- **Task requirements**
Copy every line of the following data that includes the string "negb".

Extracted data Block Start

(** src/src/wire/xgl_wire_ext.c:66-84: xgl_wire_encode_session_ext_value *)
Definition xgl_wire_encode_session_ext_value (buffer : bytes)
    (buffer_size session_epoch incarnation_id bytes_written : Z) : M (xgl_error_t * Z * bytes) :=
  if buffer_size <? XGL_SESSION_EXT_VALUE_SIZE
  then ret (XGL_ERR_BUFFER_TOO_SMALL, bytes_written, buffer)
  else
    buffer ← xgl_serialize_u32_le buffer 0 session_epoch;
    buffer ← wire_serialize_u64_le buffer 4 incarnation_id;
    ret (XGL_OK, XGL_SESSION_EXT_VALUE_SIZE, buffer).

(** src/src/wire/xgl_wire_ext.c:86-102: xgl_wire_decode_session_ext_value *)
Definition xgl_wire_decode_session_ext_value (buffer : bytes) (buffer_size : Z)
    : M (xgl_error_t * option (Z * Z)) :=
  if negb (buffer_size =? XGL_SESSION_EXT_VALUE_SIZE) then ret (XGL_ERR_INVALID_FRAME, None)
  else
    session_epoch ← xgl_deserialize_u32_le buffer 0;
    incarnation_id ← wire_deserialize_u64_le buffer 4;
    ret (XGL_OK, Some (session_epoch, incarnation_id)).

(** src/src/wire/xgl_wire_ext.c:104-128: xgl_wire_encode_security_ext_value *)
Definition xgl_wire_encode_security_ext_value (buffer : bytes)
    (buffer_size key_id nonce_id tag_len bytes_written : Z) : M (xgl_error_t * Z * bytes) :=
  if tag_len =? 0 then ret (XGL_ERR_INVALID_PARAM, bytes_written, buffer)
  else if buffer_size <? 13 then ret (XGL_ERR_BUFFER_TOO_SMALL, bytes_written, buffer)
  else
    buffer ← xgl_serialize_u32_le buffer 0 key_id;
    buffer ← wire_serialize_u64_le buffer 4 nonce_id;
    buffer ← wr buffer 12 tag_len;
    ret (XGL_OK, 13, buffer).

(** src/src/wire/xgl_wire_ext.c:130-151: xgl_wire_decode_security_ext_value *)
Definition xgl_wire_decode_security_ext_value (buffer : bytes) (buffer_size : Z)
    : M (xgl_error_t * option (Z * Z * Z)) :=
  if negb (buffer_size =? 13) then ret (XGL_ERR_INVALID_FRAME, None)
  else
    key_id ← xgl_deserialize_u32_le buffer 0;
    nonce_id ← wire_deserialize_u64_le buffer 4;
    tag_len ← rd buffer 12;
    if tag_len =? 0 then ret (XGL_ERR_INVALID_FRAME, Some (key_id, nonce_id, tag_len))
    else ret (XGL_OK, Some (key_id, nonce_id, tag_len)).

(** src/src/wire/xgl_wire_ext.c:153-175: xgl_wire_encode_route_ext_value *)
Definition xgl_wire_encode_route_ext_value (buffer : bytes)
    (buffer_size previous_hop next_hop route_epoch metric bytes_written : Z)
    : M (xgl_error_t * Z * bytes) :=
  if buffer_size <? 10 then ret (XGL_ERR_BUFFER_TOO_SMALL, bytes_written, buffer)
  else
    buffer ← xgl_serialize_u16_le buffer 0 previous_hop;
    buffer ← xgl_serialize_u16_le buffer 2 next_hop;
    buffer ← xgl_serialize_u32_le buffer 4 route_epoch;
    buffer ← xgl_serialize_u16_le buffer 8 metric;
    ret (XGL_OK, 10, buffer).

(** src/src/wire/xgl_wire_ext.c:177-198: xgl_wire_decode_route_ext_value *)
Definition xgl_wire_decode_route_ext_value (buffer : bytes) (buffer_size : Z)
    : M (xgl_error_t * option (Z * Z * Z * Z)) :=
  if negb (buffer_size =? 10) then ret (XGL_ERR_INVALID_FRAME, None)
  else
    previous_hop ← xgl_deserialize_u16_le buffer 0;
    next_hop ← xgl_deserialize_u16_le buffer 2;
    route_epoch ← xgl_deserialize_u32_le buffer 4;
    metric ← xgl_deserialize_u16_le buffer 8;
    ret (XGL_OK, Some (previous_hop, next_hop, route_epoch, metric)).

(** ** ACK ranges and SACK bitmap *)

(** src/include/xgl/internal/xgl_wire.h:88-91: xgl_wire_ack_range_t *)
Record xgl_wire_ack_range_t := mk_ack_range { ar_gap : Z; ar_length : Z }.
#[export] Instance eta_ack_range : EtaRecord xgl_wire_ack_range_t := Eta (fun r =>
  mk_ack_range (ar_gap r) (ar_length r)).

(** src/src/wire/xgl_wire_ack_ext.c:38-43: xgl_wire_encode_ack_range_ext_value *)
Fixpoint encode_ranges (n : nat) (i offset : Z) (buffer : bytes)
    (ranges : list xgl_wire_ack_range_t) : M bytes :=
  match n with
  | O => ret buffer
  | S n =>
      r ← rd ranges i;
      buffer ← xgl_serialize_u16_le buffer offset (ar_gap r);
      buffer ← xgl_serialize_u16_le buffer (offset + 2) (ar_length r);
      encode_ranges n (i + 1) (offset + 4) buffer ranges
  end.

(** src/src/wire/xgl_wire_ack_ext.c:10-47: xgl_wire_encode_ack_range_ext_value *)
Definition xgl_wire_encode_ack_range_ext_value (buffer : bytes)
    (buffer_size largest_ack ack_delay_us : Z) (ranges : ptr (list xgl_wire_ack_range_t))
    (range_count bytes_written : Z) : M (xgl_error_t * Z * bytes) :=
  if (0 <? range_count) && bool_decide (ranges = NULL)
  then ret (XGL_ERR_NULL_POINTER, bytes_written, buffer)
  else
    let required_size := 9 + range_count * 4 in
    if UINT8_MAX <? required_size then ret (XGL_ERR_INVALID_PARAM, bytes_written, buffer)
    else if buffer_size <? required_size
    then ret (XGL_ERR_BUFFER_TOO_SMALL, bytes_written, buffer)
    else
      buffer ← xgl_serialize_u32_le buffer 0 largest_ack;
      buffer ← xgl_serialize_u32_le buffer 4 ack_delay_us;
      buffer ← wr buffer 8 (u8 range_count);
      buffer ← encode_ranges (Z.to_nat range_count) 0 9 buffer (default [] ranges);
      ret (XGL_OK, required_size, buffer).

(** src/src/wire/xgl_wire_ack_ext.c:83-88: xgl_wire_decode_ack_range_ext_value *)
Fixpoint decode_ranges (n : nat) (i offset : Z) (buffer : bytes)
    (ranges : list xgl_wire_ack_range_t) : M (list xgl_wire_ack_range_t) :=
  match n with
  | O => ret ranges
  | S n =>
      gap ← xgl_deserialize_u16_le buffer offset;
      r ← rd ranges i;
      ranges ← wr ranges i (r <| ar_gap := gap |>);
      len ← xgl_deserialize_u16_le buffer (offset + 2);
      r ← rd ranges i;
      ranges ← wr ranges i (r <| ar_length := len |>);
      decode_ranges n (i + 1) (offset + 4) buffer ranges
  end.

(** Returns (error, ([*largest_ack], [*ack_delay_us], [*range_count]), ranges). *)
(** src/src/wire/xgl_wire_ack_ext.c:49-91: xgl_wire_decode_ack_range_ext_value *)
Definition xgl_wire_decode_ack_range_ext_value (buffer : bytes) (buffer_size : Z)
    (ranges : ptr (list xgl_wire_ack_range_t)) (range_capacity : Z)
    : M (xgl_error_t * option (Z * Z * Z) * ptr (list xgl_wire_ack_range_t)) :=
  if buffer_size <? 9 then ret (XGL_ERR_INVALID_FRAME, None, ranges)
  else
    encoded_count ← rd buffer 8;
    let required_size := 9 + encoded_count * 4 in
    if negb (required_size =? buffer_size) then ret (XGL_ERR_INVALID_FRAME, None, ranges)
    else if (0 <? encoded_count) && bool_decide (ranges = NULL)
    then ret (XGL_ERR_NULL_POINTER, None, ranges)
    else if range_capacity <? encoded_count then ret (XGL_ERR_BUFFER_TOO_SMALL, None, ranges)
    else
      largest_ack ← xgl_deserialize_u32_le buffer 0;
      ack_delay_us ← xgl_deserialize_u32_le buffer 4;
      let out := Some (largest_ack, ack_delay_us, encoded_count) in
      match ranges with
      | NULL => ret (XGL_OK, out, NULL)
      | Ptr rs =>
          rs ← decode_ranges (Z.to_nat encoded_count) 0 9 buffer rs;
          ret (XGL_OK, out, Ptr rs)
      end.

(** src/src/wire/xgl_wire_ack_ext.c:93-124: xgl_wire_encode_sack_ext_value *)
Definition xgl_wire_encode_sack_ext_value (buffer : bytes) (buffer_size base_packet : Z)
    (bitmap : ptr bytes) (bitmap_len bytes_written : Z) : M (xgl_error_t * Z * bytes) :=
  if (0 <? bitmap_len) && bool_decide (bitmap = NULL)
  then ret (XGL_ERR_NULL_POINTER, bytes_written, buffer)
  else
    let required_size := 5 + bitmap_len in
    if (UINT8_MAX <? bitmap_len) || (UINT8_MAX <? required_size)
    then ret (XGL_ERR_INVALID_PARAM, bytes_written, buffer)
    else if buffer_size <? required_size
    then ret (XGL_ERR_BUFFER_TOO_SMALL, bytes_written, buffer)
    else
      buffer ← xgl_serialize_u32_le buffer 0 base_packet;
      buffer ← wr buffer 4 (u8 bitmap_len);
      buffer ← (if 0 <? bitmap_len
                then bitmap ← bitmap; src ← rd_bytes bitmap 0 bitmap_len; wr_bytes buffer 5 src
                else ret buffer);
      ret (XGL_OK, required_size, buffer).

Extracted data Block End

- **Problem solution**
  if negb (buffer_size =? XGL_SESSION_EXT_VALUE_SIZE) then ret (XGL_ERR_INVALID_FRAME, None)
  if negb (buffer_size =? 13) then ret (XGL_ERR_INVALID_FRAME, None)
  if negb (buffer_size =? 10) then ret (XGL_ERR_INVALID_FRAME, None)
    if negb (required_size =? buffer_size) then ret (XGL_ERR_INVALID_FRAME, None, ranges)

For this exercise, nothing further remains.